(Records from a data collection)
============
(* ===== verification/StateMachine.v ===== *)
(** * The hand state machine

    backend/src/game/state-machine.ts: the phases of a hand, betting, side pots
    per betting round, streets, the deck. [HandStateMachine.apply] is a
    computation over the machine's mutable fields; a thrown error keeps the
    fields written before it. Amounts are integers, as the client schema
    demands; the deck is popped from its end. *)

From S2P Require Import Prelude Fairness HandEval SidePots.
#[local] Open Scope Z_scope.

Definition ORDER : list Street := [preflop; flop; turn; river; showdown].

Inductive GameAction :=
| PostBlind (playerId : string) (amount : Z)
| BetAction (playerId : string) (amount : Z)
| RaiseAction (playerId : string) (amount : Z)
| CallAction (playerId : string)
| CheckAction (playerId : string)
| FoldAction (playerId : string)
| NextAction.

(** The fields of [HandStateMachine]; [rng] is the seed of its [HandRNG]. *)
Record HandStateMachine := Machine {
  m_state : GameStateInternal;
  m_blindsPosted : gset string }.

Abbreviation HSM := (M HandStateMachine).

(** ** Field updates *)

Definition set_phase (ph : HandPhase) (s : GameStateInternal) : GameStateInternal :=
  GameState ph (g_street s) (g_pot s) (g_sidePots s) (g_currentBet s) (g_players s) (g_deck s)
    (g_communityCards s).
Definition set_street (st : Street) (s : GameStateInternal) : GameStateInternal :=
  GameState (g_phase s) st (g_pot s) (g_sidePots s) (g_currentBet s) (g_players s) (g_deck s)
    (g_communityCards s).
Definition set_currentBet (b : Z) (s : GameStateInternal) : GameStateInternal :=
  GameState (g_phase s) (g_street s) (g_pot s) (g_sidePots s) b (g_players s) (g_deck s)
    (g_communityCards s).
Definition set_players (ps : list PlayerStateInternal) (s : GameStateInternal) : GameStateInternal :=
  GameState (g_phase s) (g_street s) (g_pot s) (g_sidePots s) (g_currentBet s) ps (g_deck s)
    (g_communityCards s).
Definition set_cards (deck community : list Z) (s : GameStateInternal) : GameStateInternal :=
  GameState (g_phase s) (g_street s) (g_pot s) (g_sidePots s) (g_currentBet s) (g_players s) deck
    community.

Definition state_modify (f : GameStateInternal → GameStateInternal) : HSM unit :=
  modify (λ m, Machine (f (m_state m)) (m_blindsPosted m)).
Definition blinds_modify (f : gset string → gset string) : HSM unit :=
  modify (λ m, Machine (m_state m) (f (m_blindsPosted m))).

(** ** Players and bets *)

Definition activePlayers (s : GameStateInternal) : list PlayerStateInternal :=
  filter (λ p, p_folded p = false) (g_players s).

Definition find_seat (id : string) (ps : list PlayerStateInternal) : option nat :=
  fst <$> list_find (λ p, p_id p = id) ps.

(** [findPlayer]: the first player object with that id, as its seat. *)
Definition findPlayer (id : string) : HSM nat := λ m,
  match find_seat id (g_players (m_state m)) with
  | Some i => (Ret i, m)
  | None => (Throw ("Unknown player " +:+ id), m)
  end.

Definition bet_player (amount : Z) (p : PlayerStateInternal) : PlayerStateInternal :=
  Player (p_id p) (p_stack p - amount) (p_folded p) (p_bet p + amount)
    (if p_stack p - amount =? 0 then true else p_allIn p) (p_holeCards p).

Definition placed_bet (i : nat) (p : PlayerStateInternal) (amount : Z) (s : GameStateInternal)
    : GameStateInternal :=
  let p' := bet_player amount p in
  GameState (g_phase s) (g_street s) (g_pot s + amount) (g_sidePots s)
    (if g_currentBet s <? p_bet p' then p_bet p' else g_currentBet s)
    (<[i := p']> (g_players s)) (g_deck s) (g_communityCards s).

Definition placeBet (i : nat) (amount : Z) : HSM unit := λ m,
  match g_players (m_state m) !! i with
  | None => (Ret tt, m)
  | Some p =>
      if amount <=? 0 then (Throw "amount must be positive", m)
      else if p_stack p <? amount then (Throw "bet exceeds stack", m)
      else (Ret tt, Machine (placed_bet i p amount (m_state m)) (m_blindsPosted m))
  end.

(** ** The end of a betting round *)

(** [contributions[id] = v] on an object used as a record. *)
Fixpoint obj_set (k : string) (v : Z) (o : list (string * Z)) : list (string * Z) :=
  match o with
  | [] => [(k, v)]
  | (k', v') :: o' => if decide (k = k') then (k, v) :: o' else (k', v') :: obj_set k v o'
  end.
Definition obj_has (k : string) (o : list (string * Z)) : bool := bool_decide (k ∈ o.*1).

Definition level_pot (s : GameStateInternal) (bettors : list PlayerStateInternal) (previous level : Z)
    : list SidePot :=
  let contributors := filter (λ p, level <= p_bet p) bettors in
  let contenders := filter (λ p, p_folded p = false) contributors in
  let potAmount := (level - previous) * Z.of_nat (length contributors) in
  if 0 <? potAmount then
    let contributions := foldl (λ o p, obj_set (p_id p) (level - previous) o) [] contributors in
    let active := activePlayers s in
    let '(contenders, contributions) :=
      match contenders with
      | [] => (active, foldl (λ o p, if obj_has (p_id p) o then o else obj_set (p_id p) 0 o)
                         contributions active)
      | _ => (contenders, contributions)
      end in
    let contenders := match contenders with [] => contributors | _ => contenders end in
    [{| sp_amount := potAmount; sp_players := p_id <$> contenders; sp_contributions := contributions |}]
  else [].

Fixpoint level_pots (s : GameStateInternal) (bettors : list PlayerStateInternal) (previous : Z)
    (levels : list Z) : list SidePot :=
  match levels with
  | [] => []
  | level :: rest => level_pot s bettors previous level ++ level_pots s bettors level rest
  end.

Definition clear_bet (p : PlayerStateInternal) : PlayerStateInternal :=
  Player (p_id p) (p_stack p) (p_folded p) 0 (p_allIn p) (p_holeCards p).

Definition bettors_of (s : GameStateInternal) : list PlayerStateInternal :=
  filter (λ p, 0 < p_bet p) (g_players s).

Definition finishBettingRound (s : GameStateInternal) : GameStateInternal :=
  match bettors_of s with
  | [] => set_currentBet 0 s
  | bettors =>
      let levels := js_sort asc (js_set_of (p_bet <$> bettors)) in
      GameState (g_phase s) (g_street s) (g_pot s)
        (g_sidePots s ++ level_pots s bettors 0 levels) 0
        (clear_bet <$> g_players s) (g_deck s) (g_communityCards s)
  end.

Definition street_index (st : Street) : nat :=
  match st with preflop => 0 | flop => 1 | turn => 2 | river => 3 | showdown => 4 end.

Definition advanceStreet (s : GameStateInternal) : GameStateInternal :=
  set_street (default showdown (ORDER !! Nat.min (street_index (g_street s) + 1) (length ORDER - 1))) s.

(** ** The deck *)

Definition pop (deck : list Z) : option Z * list Z := (last deck, take (length deck - 1) deck).

(** The cards a [Set<number>] of used cards marks. *)
Definition hole_cards (p : PlayerStateInternal) : list Z := default [] (p_holeCards p).
Definition used_cards (s : GameStateInternal) : list Z :=
  g_communityCards s ++ (g_players s ≫= hole_cards).

Section Deck.
Context (sha256 : list Z → list Z) (seed : list Z).

Fixpoint dedupe_into (excluded seen : list Z) (shuffled : list (option Z)) : list Z :=
  match shuffled with
  | [] => []
  | Some card :: rest =>
      if (bool_decide (card ∉ excluded)) && bool_decide (card ∉ seen)
      then card :: dedupe_into excluded (card :: seen) rest
      else dedupe_into excluded seen rest
  | None :: rest => dedupe_into excluded seen rest
  end.

Definition buildDeck (excluded : list Z) : list Z :=
  let available := filter (λ card, card ∉ excluded) standardDeck in
  let shuffled := shuffle sha256 available seed in
  let deck := dedupe_into excluded [] shuffled in
  if (length deck <? length available)%nat
  then deck ++ filter (λ card, card ∉ deck) available
  else deck.

Definition expectedCommunityCountBeforeDeal (s : GameStateInternal) : nat :=
  match g_street s with
  | flop => 0 | turn => 3 | river => 4 | _ => length (g_communityCards s)
  end.

Definition ensureDeckCapacity (n : nat) : HSM unit := λ m,
  let s := m_state m in
  let used := remove_dups (used_cards s) in
  if bool_decide (((length (g_deck s) + length used)%nat ≠ length standardDeck)
                  ∨ (length (g_deck s) < n)%nat) then
    if bool_decide (length (filter (λ card, card ∉ used) standardDeck) < n)%nat
    then (Throw "insufficient cards to continue hand", m)
    else (Ret tt, Machine (set_cards (buildDeck used) (g_communityCards s) s) (m_blindsPosted m))
  else (Ret tt, m).

Definition deal_one : HSM unit := λ m,
  let s := m_state m in
  match pop (g_deck s) with
  | (Some card, deck) =>
      (Ret tt, Machine (set_cards deck (g_communityCards s ++ [card]) s) (m_blindsPosted m))
  | (None, deck) => (Throw "deck exhausted", Machine (set_cards deck (g_communityCards s) s) (m_blindsPosted m))
  end.

Definition dealCommunity (n : nat) : HSM unit :=
  ok ← gets (λ m, bool_decide (length (g_communityCards (m_state m))
                               = expectedCommunityCountBeforeDeal (m_state m)));
  throw_if (negb ok) "community cards already dealt for street" ;;
  ensureDeckCapacity n ;;
  for_each (replicate n tt) (λ _, deal_one).

(** [p.holeCards = [deck.pop()!, deck.pop()!]] for every player; a deck of 52
    covers 26 of them. *)
Fixpoint deal_holes (deck : list Z) (ps : list PlayerStateInternal) : list PlayerStateInternal * list Z :=
  match ps with
  | [] => ([], deck)
  | p :: ps' =>
      let '(c1, deck1) := pop deck in
      let '(c2, deck2) := pop deck1 in
      let p' := Player (p_id p) (p_stack p) (p_folded p) (p_bet p) (p_allIn p)
                  (Some (option_list c1 ++ option_list c2)) in
      let '(rest, deck3) := deal_holes deck2 ps' in
      (p' :: rest, deck3)
  end.

(** ** [apply], a case per phase *)

Definition invalid_action : HSM unit := throw "invalid action for phase".

Definition deal_hands (s : GameStateInternal) : GameStateInternal :=
  let '(ps, deck) := deal_holes (buildDeck []) (g_players s) in
  set_phase DEAL (set_cards deck (g_communityCards s) (set_players ps s)).

Definition apply_blinds (a : GameAction) : HSM unit :=
  match a with
  | PostBlind id amount =>
      i ← findPlayer id;
      placeBet i amount ;;
      blinds_modify (λ b, {[ id ]} ∪ b) ;;
      all ← gets (λ m, bool_decide (size (m_blindsPosted m) = length (g_players (m_state m))));
      when all (state_modify deal_hands ;; blinds_modify (λ _, ∅))
  | _ => invalid_action
  end.

Definition apply_deal (a : GameAction) : HSM unit :=
  match a with
  | NextAction =>
      st ← gets (λ m, g_street (m_state m));
      (match st with
       | flop => dealCommunity 3
       | turn | river => dealCommunity 1
       | _ => mret tt
       end) ;;
      state_modify (set_phase BETTING_ROUND)
  | _ => invalid_action
  end.

Definition fold_player (p : PlayerStateInternal) : PlayerStateInternal :=
  Player (p_id p) (p_stack p) true (p_bet p) (p_allIn p) (p_holeCards p).

(** The check after the inner switch: at most one player left ends the hand. *)
Definition close_if_alone (s : GameStateInternal) : GameStateInternal :=
  if bool_decide (g_phase s = BETTING_ROUND ∧ (length (activePlayers s) ≤ 1)%nat) then
    set_phase SHOWDOWN
      (if existsb (λ p, 0 <? p_bet p) (g_players s) then finishBettingRound s
       else set_currentBet 0 s)
  else s.

Definition next_street (s : GameStateInternal) : GameStateInternal :=
  let s := finishBettingRound s in
  if decide (g_street s = river)
  then set_phase SHOWDOWN (advanceStreet s)
  else set_phase DEAL (advanceStreet s).

Definition apply_betting (a : GameAction) : HSM unit :=
  (match a with
   | BetAction id amount | RaiseAction id amount | PostBlind id amount =>
       i ← findPlayer id; placeBet i amount
   | CallAction id =>
       i ← findPlayer id;
       toCall ← gets (λ m, g_currentBet (m_state m)
                           - from_option p_bet 0 (g_players (m_state m) !! i));
       placeBet i toCall
   | CheckAction _ => mret tt
   | FoldAction id =>
       i ← findPlayer id;
       state_modify (λ s, set_players (alter fold_player i (g_players s)) s)
   | NextAction => state_modify next_street
   end) ;;
  state_modify close_if_alone.

Definition apply_showdown (a : GameAction) : HSM unit :=
  match a with
  | NextAction => state_modify settlePots ;; state_modify (set_phase SETTLE)
  | _ => invalid_action
  end.

Definition clear_player (p : PlayerStateInternal) : PlayerStateInternal :=
  Player (p_id p) (p_stack p) false 0 false None.

Definition clear_hand (s : GameStateInternal) : GameStateInternal :=
  GameState NEXT_HAND preflop 0 [] 0 (clear_player <$> g_players s) [] [].

Definition apply_settle (a : GameAction) : HSM unit :=
  match a with
  | NextAction => state_modify clear_hand ;; blinds_modify (λ _, ∅)
  | _ => invalid_action
  end.

Definition hsm_apply (a : GameAction) : HSM GameStateInternal :=
  ph ← gets (λ m, g_phase (m_state m));
  (match ph with
   | WAIT_BLINDS | NEXT_HAND => apply_blinds a
   | DEAL => apply_deal a
   | BETTING_ROUND => apply_betting a
   | SHOWDOWN => apply_showdown a
   | SETTLE => apply_settle a
   end) ;;
  gets m_state.
End Deck.

(** A fresh machine, as [GameEngine] builds it. *)
Definition new_player (stack : Z) (id : string) : PlayerStateInternal :=
  Player id stack false 0 false None.
Definition new_machine (ids : list string) (startingStack : Z) : HandStateMachine :=
  Machine (GameState WAIT_BLINDS preflop 0 [] 0 (new_player startingStack <$> ids) [] []) ∅.

(** Actions in a row; a rejected action leaves what it wrote. *)
Definition run_actions (sha256 : list Z → list Z) (seed : list Z) (acts : list GameAction)
    (m : HandStateMachine) : HandStateMachine :=
  foldl (λ m a, snd (hsm_apply sha256 seed a m)) m acts.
============
What you will do: Of the entries above, repeat exactly the lines from the line with "rest => dedupe_into excluded seen rest" through the line with "card, deck) =>", both of them included.

Exercise solution:
  | None :: rest => dedupe_into excluded seen rest
  end.

Definition buildDeck (excluded : list Z) : list Z :=
  let available := filter (λ card, card ∉ excluded) standardDeck in
  let shuffled := shuffle sha256 available seed in
  let deck := dedupe_into excluded [] shuffled in
  if (length deck <? length available)%nat
  then deck ++ filter (λ card, card ∉ deck) available
  else deck.

Definition expectedCommunityCountBeforeDeal (s : GameStateInternal) : nat :=
  match g_street s with
  | flop => 0 | turn => 3 | river => 4 | _ => length (g_communityCards s)
  end.

Definition ensureDeckCapacity (n : nat) : HSM unit := λ m,
  let s := m_state m in
  let used := remove_dups (used_cards s) in
  if bool_decide (((length (g_deck s) + length used)%nat ≠ length standardDeck)
                  ∨ (length (g_deck s) < n)%nat) then
    if bool_decide (length (filter (λ card, card ∉ used) standardDeck) < n)%nat
    then (Throw "insufficient cards to continue hand", m)
    else (Ret tt, Machine (set_cards (buildDeck used) (g_communityCards s) s) (m_blindsPosted m))
  else (Ret tt, m).

Definition deal_one : HSM unit := λ m,
  let s := m_state m in
  match pop (g_deck s) with
  | (Some card, deck) =>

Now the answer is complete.